At this point change your name to Brilliant the Math Guy

An _i_ for an _i_ for an _i_ ... leaves the whole world plotted on an graph.

careful with parentheses when writing power towers! the expression at 1:04 doesnt represent the spiral. its not even a tower, it collapses down with each parathesis. writing these is annoying for this reason, since we dont have a convenient notation for the anti-log operation

9:25 you wrote W(-π/2) and not W(-iπ/2) in the top right corner of the screen

0:54 minor correction, the parentheses are the wrong way around. Still, great video - I love infinite power towers!

If you substitute z=i^i^(…) like in the video as follows:
i^i^z=z
you get multiple solutions. Adding another i gives you even more solutions. Repeating the pattern, you reach a local maximum of the amounts of solutions after which the amount of solutions decreases again.
Maybe worth a follow-up video!

The real question: why are there three "branches" in that graph. It looks suspiciously like the tour a point goes on when inside the mandelbrot set.
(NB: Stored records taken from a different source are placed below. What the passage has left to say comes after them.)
(** ** The refined text on display *)

Lemma same_optimizedPrompt_refl w : same_optimizedPrompt w w.
Proof. reflexivity. Qed.

Lemma same_optimizedPrompt_trans a b c :
  same_optimizedPrompt a b -> same_optimizedPrompt b c ->
  same_optimizedPrompt a c.
Proof. unfold same_optimizedPrompt; congruence. Qed.

Lemma same_optimizedPrompt_stopListeningInternal :
  preserves same_optimizedPrompt stopListeningInternal.
Proof.
  intros w. unfold exec. rewrite stopListeningInternal_spec. reflexivity.
Qed.
#[local] Hint Resolve same_optimizedPrompt_stopListeningInternal : frames.

Ltac prompt_leaf :=
  match goal with
  | w : World |- same_optimizedPrompt _ _ =>
      destruct w as [[] ? ? ?]; reflexivity
  end.

Lemma optimizePrompt_end_keeps_display
    (v : Variant) (host : Host) (r : Refinement) (fin : StreamEnd) :
  preserves same_optimizedPrompt
    (match fin with
     | Exhausted now_id now_timestamp =>
         optimizePrompt_finish r now_id now_timestamp
     | Failed e => optimizePrompt_catch v host e
     end).
Proof.
  destruct fin; unfold_handlers;
    frame_open same_optimizedPrompt_refl same_optimizedPrompt_trans;
    prompt_leaf.
Qed.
There's probably one lurking somewhere inside here...

Somewhere in between Wolfram Alpha and tabulating everything on an electric abacus is one of my fall-back methods: Excel. When I don't know how to find a value within a known range, I can get Excel to do the calculations over 10000+ values that are, say, 0.00001 apart. I can have a column check an answer in two columns and report greater than or less than, and I can just look for where that flips. If It's not in the list, I change the starting value to try to get it in range. If I find a flip point, the lower value (assuming I'm counting up from the starting value) before the flip is my new starting value, and I add some post-decimal-point zeros to the increment value. In a short time I find a value to 15 decimal places. But then I always investigate what better, more accepted means of finding that value is.

Fortunately imaginary unit is not called z. Otherwise this infinite tower would equal to a sleeping man.

Love it! Thank you!

Ain't no way bro, my math bro make definition for √-1 and accidentally make a new branch of math 💀

Very nice❕Thanks Bri.

That spiral looks so cool

It would be amazing to see the spirals filled in continuously via functional roots of f(x)=i^x. I wonder if those would simplify..?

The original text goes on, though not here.